For a film that desires to be defined by its technical achievements, Stone's history and behavior are largely handled verbally; while Cuarón wisely chooses not to intercut sections of flashback that would surely break the swaying weightlessness of motion, Gravity has no chance at succeeding as a character study in this way. Tension is always situational, creeping through the clunky sections of speech in the sense that the trajectory of debris is beyond human control. Cuarón attempts to transcend humanity's eternal quandaries and fears (fully instilled in Stone) through a shift in mentality that culminates in a tranquil scene where Dr. Stone secures an airlock, strips off her suit, and curls into the fetal position. As her body softly spins clockwise, the camera holds on her figure for several seconds. Whether or not it's an intentional nod to the final image of Kubrick's 2001 is to be debated, but the striking shot identifies Stone's coming rebirth without emotional depth. Astrophysicist Neil deGrasse Tyson may decry the scientific inaccuracies (primarily, the differing orbits of the International Space Station and Hubble Telescope), but character physics are more out of whack; Dr.

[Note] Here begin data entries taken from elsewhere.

Lemma cleanBlock_twice v : cleanBlock (cleanBlock v) = cleanBlock v.
Proof. apply cleanBlock_id, cleanBlock_form. Qed.

(** A block trimmed at both ends is still canonical. *)
Lemma trim_join l ls : text_trimStart (join_with [LF] (l :: ls)) = join_with [LF] (text_trimStart l :: ls) ∨ blank l = true.
Proof.
  destruct (blank l) eqn:E; [by right|left]. assert (Hst : ∀ r, text_trimStart (l ++ r) = text_trimStart l ++ r).
  { intros r. clear ls. assert (Hne : text_trimStart l ≠ []) by (intros H'; apply blank_false in E; apply E; unfold text_trim; by rewrite H').
    clear E. induction l as [|c l IH]; [done|]. cbn in *. destruct (trim_space c); [by apply IH|done]. }
  destruct ls as [|x ls]; [done|]. by rewrite !join_with_cons, Hst by done.
Qed.

Lemma cleanText_twice v : text_trim (cleanBlock (text_trim (cleanBlock v))) = text_trim (cleanBlock v).
Proof.
  enough (Hf : block_form (text_trim (cleanBlock v))) by (rewrite (cleanBlock_id _ Hf); apply trim_idem).
  destruct (cleanBlock_form v) as [->|(ls & (Hc & (l0 & ls0 & -> & H0) & init & l & El & Hl & Hle) & ->)]; [by left|]. right.
  unfold text_trim. destruct (trim_join l0 ls0) as [->|]; [|congruence].
  assert (Hs : on_line (text_trimStart l0)) by (apply on_line_trimStart; by apply Forall_inv in Hc).
  assert (Hb0 : blank (text_trimStart l0) = false).
  { apply blank_false. apply blank_false in H0. unfold text_trim in *. rewrite (trimStart_id (text_trimStart l0)); [done|]. apply trimStart_head. }
  exists (text_trimStart l0 :: ls0). destruct ls0 as [|l1 ls0].
  - destruct init as [|? [|]]; [|done|done]. injection El as ->. cbn [join_with]. rewrite (trimEnd_id (text_trimStart l)).
    2:{ intros c Hc'%last_trimStart. apply (trimEnd_last l). by rewrite Hle. }
    split; [|done]. split; [by constructor|]. split; [by exists (text_trimStart l), []|]. exists [], (text_trimStart l). split_and!; [done|done|].
    apply trimEnd_id. intros c Hc'%last_trimStart. apply (trimEnd_last l). by rewrite Hle.
  - destruct init as [|i init]; [done|]. injection El as -> El. split.
    + split; [by apply Forall_cons in Hc as [_ ?]; constructor|]. split; [by eexists _, _|]. exists (text_trimStart i :: init), l. by rewrite El.
    + rewrite El. rewrite app_comm_cons, join_with_app by done. cbn [join_with]. rewrite app_assoc, trimEnd_app; [by rewrite Hle|]. by apply blank_trimEnd.
Qed.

Stone's miraculous course towards an escape pod is a validation of her video game-like invincibility. Additionally bothersome is Kowalski's perpetual lock in unrealistic intrepidity. Gravity's dizzying visual orbit may be a force of attraction to prompt its viewers to reassess their own sense of proportion in the universe, but the film does not adequately explore the characters' inner space, ignoring transcendent thematic qualities that have been associated with previous cinematic explorations; this is just the first movie-game in outer space. But perhaps time will again alter that assessment.